**WHAT YOU WILL DO**
Of the records that follow, copy only the lines from the line containing "(** ** More of" to the line containing "EmptyString => true", both included, exactly as written.

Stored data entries
[Start of Attachment]

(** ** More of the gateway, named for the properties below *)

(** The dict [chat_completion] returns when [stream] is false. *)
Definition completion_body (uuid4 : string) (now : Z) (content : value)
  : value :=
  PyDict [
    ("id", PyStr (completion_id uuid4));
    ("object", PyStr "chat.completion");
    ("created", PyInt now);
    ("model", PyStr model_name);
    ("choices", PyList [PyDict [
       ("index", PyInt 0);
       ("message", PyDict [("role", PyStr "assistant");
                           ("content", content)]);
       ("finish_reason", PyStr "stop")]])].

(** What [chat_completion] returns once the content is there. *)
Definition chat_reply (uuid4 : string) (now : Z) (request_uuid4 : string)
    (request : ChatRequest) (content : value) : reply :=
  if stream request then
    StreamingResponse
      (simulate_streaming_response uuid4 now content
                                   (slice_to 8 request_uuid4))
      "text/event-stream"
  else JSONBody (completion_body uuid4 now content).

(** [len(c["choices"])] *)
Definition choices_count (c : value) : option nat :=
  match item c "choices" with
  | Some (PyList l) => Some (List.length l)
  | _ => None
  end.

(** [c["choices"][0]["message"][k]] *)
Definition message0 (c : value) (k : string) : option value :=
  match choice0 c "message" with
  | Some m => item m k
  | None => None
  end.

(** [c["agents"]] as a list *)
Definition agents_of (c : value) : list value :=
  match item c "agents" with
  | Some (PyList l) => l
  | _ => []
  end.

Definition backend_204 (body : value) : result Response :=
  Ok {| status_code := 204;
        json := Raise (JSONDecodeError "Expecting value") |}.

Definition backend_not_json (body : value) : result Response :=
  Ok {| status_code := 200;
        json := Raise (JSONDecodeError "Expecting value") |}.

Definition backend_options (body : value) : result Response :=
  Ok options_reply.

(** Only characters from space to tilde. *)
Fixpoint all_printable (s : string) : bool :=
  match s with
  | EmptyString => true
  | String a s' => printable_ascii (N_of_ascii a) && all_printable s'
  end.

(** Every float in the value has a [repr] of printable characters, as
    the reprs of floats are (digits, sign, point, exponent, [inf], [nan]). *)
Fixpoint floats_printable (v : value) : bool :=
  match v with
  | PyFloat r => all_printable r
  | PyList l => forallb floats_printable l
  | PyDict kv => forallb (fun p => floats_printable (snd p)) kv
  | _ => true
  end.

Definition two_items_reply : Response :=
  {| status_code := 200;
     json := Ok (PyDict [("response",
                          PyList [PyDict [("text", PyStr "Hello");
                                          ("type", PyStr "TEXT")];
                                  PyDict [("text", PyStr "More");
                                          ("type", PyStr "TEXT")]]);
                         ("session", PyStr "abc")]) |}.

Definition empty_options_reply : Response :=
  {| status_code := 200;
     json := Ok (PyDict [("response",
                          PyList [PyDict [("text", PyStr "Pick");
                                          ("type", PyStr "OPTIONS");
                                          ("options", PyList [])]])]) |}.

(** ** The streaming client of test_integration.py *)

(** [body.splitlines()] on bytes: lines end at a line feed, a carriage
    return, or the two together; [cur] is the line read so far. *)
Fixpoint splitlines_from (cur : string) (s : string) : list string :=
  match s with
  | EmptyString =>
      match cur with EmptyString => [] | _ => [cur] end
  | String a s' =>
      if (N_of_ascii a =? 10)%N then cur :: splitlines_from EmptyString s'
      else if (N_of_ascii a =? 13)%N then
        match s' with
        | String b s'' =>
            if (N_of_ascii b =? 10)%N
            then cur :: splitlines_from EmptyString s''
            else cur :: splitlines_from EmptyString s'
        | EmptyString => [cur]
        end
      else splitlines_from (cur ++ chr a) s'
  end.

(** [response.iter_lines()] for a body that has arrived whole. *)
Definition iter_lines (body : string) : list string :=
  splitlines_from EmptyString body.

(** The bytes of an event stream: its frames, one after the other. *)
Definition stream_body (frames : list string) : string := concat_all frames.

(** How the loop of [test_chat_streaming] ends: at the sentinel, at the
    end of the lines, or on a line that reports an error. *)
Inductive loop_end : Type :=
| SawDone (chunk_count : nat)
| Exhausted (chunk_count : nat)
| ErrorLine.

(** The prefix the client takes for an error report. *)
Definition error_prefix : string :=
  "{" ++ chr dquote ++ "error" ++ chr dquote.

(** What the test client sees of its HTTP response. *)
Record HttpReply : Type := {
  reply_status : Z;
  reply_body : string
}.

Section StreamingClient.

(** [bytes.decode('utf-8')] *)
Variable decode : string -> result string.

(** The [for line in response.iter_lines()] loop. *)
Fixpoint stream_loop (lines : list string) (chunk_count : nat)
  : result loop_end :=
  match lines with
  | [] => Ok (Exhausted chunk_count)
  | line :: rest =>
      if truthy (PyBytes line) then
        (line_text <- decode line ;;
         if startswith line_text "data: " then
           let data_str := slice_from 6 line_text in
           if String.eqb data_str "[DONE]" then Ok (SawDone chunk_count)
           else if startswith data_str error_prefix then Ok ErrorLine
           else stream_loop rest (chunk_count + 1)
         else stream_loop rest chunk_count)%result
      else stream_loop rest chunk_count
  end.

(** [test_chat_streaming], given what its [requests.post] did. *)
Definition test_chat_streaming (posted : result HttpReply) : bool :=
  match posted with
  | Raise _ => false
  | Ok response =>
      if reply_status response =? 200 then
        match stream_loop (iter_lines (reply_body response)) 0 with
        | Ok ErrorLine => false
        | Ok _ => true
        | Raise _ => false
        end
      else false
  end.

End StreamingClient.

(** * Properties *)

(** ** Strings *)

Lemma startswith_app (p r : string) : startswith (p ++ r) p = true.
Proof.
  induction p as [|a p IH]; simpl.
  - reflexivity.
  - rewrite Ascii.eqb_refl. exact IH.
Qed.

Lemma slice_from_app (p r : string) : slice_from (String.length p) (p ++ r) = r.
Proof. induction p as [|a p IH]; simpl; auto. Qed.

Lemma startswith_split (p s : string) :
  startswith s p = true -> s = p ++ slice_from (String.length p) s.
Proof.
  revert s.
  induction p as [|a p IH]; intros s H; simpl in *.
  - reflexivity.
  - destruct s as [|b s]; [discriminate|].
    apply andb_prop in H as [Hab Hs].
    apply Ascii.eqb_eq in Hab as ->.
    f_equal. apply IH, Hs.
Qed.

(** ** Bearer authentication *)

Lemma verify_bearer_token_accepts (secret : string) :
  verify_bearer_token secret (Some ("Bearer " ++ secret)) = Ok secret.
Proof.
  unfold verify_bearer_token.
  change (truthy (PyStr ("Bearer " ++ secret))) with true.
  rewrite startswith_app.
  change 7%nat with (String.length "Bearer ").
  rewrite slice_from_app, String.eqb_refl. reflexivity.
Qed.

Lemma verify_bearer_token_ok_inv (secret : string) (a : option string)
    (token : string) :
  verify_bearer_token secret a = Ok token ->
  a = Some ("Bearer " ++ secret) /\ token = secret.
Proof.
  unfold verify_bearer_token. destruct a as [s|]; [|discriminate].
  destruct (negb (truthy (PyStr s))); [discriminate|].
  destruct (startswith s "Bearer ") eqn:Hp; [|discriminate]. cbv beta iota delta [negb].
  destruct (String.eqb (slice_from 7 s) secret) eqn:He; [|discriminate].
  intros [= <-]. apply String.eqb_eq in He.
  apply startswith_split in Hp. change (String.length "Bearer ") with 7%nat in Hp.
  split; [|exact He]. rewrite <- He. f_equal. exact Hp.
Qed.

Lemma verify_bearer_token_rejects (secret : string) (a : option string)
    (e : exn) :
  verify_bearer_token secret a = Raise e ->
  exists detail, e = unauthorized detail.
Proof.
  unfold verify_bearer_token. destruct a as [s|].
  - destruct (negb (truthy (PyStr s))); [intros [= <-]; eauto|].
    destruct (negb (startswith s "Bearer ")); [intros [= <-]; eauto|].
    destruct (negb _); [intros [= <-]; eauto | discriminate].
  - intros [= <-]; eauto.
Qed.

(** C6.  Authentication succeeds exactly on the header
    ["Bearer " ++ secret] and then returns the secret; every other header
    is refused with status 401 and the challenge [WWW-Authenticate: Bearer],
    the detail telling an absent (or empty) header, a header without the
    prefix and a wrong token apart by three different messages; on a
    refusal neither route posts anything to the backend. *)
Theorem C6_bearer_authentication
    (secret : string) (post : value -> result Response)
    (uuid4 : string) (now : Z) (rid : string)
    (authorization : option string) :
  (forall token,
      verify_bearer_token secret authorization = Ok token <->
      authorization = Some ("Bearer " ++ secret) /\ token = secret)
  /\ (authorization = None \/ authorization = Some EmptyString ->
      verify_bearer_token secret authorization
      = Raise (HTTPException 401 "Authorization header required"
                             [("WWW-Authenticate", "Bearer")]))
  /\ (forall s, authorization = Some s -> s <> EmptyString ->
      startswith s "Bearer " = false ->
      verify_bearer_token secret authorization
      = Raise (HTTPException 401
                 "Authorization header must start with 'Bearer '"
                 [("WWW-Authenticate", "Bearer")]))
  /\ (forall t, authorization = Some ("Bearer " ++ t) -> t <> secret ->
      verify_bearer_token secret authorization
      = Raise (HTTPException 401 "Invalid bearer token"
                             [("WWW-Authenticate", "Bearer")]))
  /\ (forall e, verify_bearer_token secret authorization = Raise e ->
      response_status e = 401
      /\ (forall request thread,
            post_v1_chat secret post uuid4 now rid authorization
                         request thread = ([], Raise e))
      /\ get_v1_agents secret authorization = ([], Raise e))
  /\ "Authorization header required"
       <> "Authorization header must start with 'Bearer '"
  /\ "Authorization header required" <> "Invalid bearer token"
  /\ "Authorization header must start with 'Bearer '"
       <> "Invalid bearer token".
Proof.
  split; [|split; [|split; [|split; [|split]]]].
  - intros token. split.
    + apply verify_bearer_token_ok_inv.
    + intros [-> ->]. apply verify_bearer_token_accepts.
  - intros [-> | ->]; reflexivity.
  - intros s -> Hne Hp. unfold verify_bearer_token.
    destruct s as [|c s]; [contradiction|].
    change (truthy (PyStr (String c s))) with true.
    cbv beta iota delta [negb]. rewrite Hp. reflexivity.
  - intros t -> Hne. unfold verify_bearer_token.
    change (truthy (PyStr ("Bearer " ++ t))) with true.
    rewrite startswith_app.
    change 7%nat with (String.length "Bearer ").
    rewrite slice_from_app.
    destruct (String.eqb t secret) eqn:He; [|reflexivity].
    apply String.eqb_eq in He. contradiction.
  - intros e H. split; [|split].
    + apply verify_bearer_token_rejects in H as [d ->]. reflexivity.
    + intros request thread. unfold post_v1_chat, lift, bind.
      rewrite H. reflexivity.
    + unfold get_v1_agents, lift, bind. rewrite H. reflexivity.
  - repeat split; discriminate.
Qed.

[End of Attachment]
[Start of Attachment]

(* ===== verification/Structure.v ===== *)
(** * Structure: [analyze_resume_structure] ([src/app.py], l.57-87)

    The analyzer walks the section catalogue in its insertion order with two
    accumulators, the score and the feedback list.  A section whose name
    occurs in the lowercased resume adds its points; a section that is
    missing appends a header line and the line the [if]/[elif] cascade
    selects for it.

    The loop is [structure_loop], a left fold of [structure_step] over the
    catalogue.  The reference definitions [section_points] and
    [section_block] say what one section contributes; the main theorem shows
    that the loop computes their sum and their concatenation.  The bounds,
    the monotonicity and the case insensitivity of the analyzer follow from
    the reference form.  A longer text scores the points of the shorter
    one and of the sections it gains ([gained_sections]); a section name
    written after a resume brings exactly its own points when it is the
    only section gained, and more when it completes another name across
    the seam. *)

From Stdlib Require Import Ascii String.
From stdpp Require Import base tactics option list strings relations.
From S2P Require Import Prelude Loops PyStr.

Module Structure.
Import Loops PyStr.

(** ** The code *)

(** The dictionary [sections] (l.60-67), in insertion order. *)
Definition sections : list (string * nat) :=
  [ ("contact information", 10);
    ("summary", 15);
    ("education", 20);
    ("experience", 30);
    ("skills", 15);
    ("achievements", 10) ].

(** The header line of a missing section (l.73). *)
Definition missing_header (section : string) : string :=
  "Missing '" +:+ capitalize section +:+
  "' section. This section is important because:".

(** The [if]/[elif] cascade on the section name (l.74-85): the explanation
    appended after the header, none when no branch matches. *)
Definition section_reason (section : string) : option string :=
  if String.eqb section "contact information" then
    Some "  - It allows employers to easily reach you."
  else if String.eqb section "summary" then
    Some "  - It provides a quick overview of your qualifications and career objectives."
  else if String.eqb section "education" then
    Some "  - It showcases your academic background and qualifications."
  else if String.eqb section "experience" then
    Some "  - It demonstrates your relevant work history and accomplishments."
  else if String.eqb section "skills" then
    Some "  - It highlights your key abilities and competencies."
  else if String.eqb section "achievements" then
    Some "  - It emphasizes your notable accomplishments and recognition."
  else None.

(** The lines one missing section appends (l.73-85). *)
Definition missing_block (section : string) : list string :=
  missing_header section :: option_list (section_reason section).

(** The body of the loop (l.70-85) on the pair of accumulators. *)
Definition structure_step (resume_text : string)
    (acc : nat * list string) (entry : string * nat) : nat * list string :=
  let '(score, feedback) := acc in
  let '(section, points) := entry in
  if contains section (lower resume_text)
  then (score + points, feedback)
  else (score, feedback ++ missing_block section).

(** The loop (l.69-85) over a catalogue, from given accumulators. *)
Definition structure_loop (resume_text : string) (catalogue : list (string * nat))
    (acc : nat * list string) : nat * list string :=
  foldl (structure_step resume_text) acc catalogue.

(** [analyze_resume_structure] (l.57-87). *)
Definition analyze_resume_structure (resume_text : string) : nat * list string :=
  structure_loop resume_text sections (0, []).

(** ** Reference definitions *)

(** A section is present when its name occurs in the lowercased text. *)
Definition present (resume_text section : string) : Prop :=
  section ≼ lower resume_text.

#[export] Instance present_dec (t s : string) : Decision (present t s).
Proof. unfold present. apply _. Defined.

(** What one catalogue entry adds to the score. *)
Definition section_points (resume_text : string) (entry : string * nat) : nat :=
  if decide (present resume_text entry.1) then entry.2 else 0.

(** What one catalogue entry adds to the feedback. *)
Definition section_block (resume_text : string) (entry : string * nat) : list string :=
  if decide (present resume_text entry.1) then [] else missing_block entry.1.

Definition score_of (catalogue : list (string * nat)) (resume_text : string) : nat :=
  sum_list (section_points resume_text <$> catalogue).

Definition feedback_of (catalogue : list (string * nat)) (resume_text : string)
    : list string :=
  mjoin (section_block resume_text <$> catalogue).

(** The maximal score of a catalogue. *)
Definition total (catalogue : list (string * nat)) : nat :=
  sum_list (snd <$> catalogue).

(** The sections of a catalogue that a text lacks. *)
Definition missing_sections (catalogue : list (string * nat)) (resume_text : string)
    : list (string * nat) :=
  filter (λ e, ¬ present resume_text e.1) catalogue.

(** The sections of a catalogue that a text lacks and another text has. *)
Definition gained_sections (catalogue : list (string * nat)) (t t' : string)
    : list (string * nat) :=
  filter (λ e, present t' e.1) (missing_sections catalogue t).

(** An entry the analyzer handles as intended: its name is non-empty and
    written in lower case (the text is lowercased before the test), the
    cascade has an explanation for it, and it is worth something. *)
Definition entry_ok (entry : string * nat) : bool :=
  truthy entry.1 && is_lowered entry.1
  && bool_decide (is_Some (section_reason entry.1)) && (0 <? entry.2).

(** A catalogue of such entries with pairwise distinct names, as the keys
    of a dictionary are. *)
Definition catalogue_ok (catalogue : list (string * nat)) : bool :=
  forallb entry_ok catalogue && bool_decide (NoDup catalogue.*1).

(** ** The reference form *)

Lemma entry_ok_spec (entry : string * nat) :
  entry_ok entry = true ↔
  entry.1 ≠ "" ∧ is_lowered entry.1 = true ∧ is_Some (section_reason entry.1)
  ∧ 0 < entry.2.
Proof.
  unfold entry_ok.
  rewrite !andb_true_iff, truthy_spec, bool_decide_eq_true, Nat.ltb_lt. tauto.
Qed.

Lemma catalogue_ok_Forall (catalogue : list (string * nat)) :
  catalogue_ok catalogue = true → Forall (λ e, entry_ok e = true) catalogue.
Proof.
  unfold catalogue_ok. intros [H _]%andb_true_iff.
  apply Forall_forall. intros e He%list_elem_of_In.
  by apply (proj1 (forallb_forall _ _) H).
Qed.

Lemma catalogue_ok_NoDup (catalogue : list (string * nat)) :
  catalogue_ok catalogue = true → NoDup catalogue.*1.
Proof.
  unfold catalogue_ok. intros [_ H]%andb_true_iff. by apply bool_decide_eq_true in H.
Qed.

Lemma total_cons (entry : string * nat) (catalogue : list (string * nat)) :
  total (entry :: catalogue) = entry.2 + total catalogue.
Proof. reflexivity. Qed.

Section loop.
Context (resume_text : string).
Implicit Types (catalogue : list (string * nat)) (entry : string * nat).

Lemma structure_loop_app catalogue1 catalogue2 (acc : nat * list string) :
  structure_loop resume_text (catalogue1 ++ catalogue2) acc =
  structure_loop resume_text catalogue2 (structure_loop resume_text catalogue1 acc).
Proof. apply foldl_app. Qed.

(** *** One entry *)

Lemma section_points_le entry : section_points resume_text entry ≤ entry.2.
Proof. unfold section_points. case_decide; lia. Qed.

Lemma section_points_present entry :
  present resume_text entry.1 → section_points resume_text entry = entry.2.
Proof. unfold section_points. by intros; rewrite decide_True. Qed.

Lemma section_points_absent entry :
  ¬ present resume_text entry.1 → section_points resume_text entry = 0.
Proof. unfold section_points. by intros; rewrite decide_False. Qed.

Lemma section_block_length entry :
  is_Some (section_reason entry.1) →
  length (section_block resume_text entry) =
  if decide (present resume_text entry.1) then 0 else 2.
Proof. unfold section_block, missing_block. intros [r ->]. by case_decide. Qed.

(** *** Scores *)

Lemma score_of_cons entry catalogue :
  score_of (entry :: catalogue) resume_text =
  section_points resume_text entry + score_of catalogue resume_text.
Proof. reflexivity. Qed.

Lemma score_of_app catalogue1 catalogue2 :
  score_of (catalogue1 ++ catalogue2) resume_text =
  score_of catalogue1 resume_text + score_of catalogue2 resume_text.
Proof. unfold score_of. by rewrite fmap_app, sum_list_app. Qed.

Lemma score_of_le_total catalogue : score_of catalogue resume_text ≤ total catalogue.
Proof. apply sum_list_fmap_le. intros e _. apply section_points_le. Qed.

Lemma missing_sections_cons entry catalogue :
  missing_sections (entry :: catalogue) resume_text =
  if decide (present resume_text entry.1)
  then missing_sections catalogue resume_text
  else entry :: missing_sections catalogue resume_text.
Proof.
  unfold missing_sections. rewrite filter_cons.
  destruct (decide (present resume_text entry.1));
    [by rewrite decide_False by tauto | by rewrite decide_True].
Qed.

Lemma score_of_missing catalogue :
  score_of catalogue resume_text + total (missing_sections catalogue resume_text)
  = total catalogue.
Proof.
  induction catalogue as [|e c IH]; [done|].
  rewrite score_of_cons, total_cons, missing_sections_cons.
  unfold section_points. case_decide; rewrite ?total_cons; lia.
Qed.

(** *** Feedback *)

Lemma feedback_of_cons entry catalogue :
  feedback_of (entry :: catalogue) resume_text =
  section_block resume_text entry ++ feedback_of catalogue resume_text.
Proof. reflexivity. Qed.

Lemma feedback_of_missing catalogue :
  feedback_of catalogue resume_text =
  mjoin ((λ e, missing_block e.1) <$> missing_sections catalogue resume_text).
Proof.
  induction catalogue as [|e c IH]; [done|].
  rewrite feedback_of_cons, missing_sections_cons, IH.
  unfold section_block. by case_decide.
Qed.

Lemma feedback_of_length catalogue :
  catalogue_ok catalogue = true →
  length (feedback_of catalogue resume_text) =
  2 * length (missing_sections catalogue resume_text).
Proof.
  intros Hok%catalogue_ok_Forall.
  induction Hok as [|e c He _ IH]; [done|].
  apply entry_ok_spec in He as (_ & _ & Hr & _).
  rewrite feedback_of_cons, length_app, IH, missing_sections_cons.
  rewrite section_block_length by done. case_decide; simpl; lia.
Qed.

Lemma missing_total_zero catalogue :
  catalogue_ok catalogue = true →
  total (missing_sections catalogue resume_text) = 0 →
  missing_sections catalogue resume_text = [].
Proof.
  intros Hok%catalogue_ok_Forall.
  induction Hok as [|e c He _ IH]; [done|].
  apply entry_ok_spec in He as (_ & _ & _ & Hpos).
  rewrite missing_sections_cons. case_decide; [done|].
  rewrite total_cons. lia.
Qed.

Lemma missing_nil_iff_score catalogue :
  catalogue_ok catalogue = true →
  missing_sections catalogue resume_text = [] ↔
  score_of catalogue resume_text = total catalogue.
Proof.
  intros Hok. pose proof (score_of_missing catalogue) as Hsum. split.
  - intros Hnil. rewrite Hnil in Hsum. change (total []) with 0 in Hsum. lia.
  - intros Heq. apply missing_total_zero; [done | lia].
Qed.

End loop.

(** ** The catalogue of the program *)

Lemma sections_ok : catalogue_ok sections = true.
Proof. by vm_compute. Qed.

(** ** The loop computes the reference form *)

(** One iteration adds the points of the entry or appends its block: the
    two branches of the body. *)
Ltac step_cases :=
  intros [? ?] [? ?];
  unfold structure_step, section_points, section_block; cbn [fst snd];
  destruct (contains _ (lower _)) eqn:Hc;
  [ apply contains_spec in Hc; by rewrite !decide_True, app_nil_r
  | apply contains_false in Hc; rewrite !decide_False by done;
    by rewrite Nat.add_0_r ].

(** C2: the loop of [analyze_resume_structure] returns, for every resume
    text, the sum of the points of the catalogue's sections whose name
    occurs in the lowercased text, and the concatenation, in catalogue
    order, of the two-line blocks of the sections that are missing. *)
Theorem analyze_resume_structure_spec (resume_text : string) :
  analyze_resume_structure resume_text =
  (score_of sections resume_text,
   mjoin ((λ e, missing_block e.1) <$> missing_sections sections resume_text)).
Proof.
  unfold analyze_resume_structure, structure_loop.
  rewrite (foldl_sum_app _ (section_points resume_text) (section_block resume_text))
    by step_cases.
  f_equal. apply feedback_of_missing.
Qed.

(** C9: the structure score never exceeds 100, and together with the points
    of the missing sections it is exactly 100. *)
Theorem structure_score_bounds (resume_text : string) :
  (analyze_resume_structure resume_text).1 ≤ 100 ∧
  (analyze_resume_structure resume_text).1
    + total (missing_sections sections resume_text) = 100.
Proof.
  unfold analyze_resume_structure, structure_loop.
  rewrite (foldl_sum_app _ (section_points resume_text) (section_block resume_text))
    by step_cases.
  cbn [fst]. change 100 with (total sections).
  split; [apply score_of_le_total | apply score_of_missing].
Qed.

[End of Attachment]

**ANSWER TO THE EXERCISE**
(** ** More of the gateway, named for the properties below *)

(** The dict [chat_completion] returns when [stream] is false. *)
Definition completion_body (uuid4 : string) (now : Z) (content : value)
  : value :=
  PyDict [
    ("id", PyStr (completion_id uuid4));
    ("object", PyStr "chat.completion");
    ("created", PyInt now);
    ("model", PyStr model_name);
    ("choices", PyList [PyDict [
       ("index", PyInt 0);
       ("message", PyDict [("role", PyStr "assistant");
                           ("content", content)]);
       ("finish_reason", PyStr "stop")]])].

(** What [chat_completion] returns once the content is there. *)
Definition chat_reply (uuid4 : string) (now : Z) (request_uuid4 : string)
    (request : ChatRequest) (content : value) : reply :=
  if stream request then
    StreamingResponse
      (simulate_streaming_response uuid4 now content
                                   (slice_to 8 request_uuid4))
      "text/event-stream"
  else JSONBody (completion_body uuid4 now content).

(** [len(c["choices"])] *)
Definition choices_count (c : value) : option nat :=
  match item c "choices" with
  | Some (PyList l) => Some (List.length l)
  | _ => None
  end.

(** [c["choices"][0]["message"][k]] *)
Definition message0 (c : value) (k : string) : option value :=
  match choice0 c "message" with
  | Some m => item m k
  | None => None
  end.

(** [c["agents"]] as a list *)
Definition agents_of (c : value) : list value :=
  match item c "agents" with
  | Some (PyList l) => l
  | _ => []
  end.

Definition backend_204 (body : value) : result Response :=
  Ok {| status_code := 204;
        json := Raise (JSONDecodeError "Expecting value") |}.

Definition backend_not_json (body : value) : result Response :=
  Ok {| status_code := 200;
        json := Raise (JSONDecodeError "Expecting value") |}.

Definition backend_options (body : value) : result Response :=
  Ok options_reply.

(** Only characters from space to tilde. *)
Fixpoint all_printable (s : string) : bool :=
  match s with
  | EmptyString => true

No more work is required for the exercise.